While line searches play a minor role in Newton’s method and are mainly used to stabilize its initial iterates, they play an integral part in quasi-Newton methods and cannot be separated from them.

Spoiler: Line searches ensure (for some quasi-Newton methods such as BFGS) that the estimator \(B_t\) (and hence \(B_t^{-1}\)) is always positive definite even if the underlying true Hessian \(\nabla^2 f(w_t)\) is not! Thus, quasi-Newton methods can ensure a descent direction, and can be applied to non-convex objective function \(f\) where Newton’s method fails.

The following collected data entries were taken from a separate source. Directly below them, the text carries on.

(** Copy the three files; [false] when there is no room for the copies. *)
Definition make_backups : M compaction bool :=
  store (on idx_file_ (Stream.seek 0);; on data_file_ (Stream.seek 0);;
    on start_idx_file_ (Stream.seek 0);;
    sys (sys_remove LOG_INDEX_FILE_BAK);; sys (sys_remove LOG_DATA_FILE_BAK);;
    sys (sys_remove LOG_START_INDEX_FILE_BAK));;
  open_bak idx_bak_file LOG_INDEX_FILE_BAK;;
  open_bak data_bak_file LOG_DATA_FILE_BAK;;
  open_bak start_idx_bak_file LOG_START_INDEX_FILE_BAK;;
  c ← get;
  if negb (st_good (idx_bak_file c)) || negb (st_good (data_bak_file c))
     || negb (st_good (start_idx_bak_file c)) then mret false else
  store (on idx_file_ (Stream.seek 0);; on data_file_ (Stream.seek 0);;
    on start_idx_file_ (Stream.seek 0));;
  backup idx_file_ idx_bak_file;; backup data_file_ data_bak_file;;
  backup start_idx_file_ start_idx_bak_file;;
  bak idx_bak_file Stream.flush;; bak data_bak_file Stream.flush;;
  bak start_idx_bak_file Stream.flush;; mret true.

Definition compact_in (last_log_index : Z) : M compaction bool :=
  ok ← make_backups;
  if negb ok then mret false else
  s ← gets cp_store;
  let body : M compaction bool :=
    if u64 (start_idx_ s + entries_in_store_ s - 1) <=? last_log_index
    then compact_all last_log_index else compact_part last_log_index in
  ok ← body;
  if ok : bool then mret true else restore.
Definition compact (last_log_index : Z) : M fs_log_store bool := λ s,
  if last_log_index <? start_idx_ s then Stop (Thrown Range_error) s else
  outcome_map cp_store (compact_in last_log_index (mk_compaction s new_fstream new_fstream new_fstream)).

Definition close : M fs_log_store unit :=
  on idx_file_ Stream.close;; on data_file_ Stream.close;; on start_idx_file_ Stream.close.
(** The destructor; the result is what it leaves in the folder. *)
Definition destroy (s : fs_log_store) : os :=
  fs_os (final ((close_if_good idx_file_;; close_if_good data_file_;;
                 close_if_good start_idx_file_) s)).

(** *** As an implementation of the interface

    A vector with a null pointer in it is undefined for every caller; [log_entries]
    replaces all of them ([log_entries_rep] in [FsRefine.v]). *)
#[export] Instance fs_store : LogStore fs_log_store := {|
  LogStore.next_slot := next_slot;
  LogStore.start_index := start_index;
  LogStore.last_entry := last_entry;
  LogStore.append := append;
  LogStore.write_at := write_at;
  LogStore.log_entries s e :=
    r ← log_entries s e;
    match r with
    | None => mret None
    | Some es => match mapM (M:=option) id es with Some l => mret (Some l) | None => undefined end
    end;
  LogStore.entry_at := entry_at;
  LogStore.term_at := term_at;
  LogStore.pack := pack;
  LogStore.apply_pack := apply_pack;
  LogStore.compact := compact |}.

As this post is getting a bit long, I may discuss line searches and their role in Newton’s and quasi-Newton methods in another post, hopefully to come soon. [Edit: I actually made one. It’s here]

Lastly (there is much more)

There is so much more to say about Newton’s and quasi-Newton methods which we haven’t touched on here such as convergence rates etc. Further, there are intricate connections to linear solvers such as the conjugate gradient algorithm (CG) which coincides with BFGS in some sense under certain circumstance. I suppose, whenever a linear system is solved explicitely (as in Newton’s method) or implicitly (as in quasi-Newton methods) you have to think about linear solver, too. But this, too, may be a topic for another blogpost.

References

[1] J. J. Dennis and J. Moré 1977 Quasi-Newton methods, motivation and theory., SIAM Review 19.1 pp. 46–89.

[2] J. Dennis 1971 On some methods based on Broyden’s secant approximations., Numerical Methods for Non-Linear Optimization.

[3] C. Broyden 1969 A new double-rank minimization algorithm, Notices of the AMS 16.4 p. 670.

[4] R. Fletcher 1970 A new approach to variable metric algorithms, The Computer Journal 13.3 p. 317.

[5] D. Goldfarb 1970 A family of variable metric updates derived by variational means, Math. Comp. 24.109 pp. 23–26.

[6] D. Shanno 1970 Conditioning of quasi-Newton methods for function minimization, Math. Comp. 24.111 pp. 647–656.

[7] J. Greenstadt 1970 Variations on variable-metric methods, Math. Comp 24 pp. 1–22.

[8] M. Powell 1970 A new algorithm for unconstrained optimization, Nonlinear Programming.

[9] W. Davidon 1959 Variable metric method for minimization, Tech. rep. Argonne National Laboratories, Ill.

[10] R. Fletcher and M. Powell 1963 A rapidly convergent descent method for minimization The Computer Journal 6.2 pp. 163–168.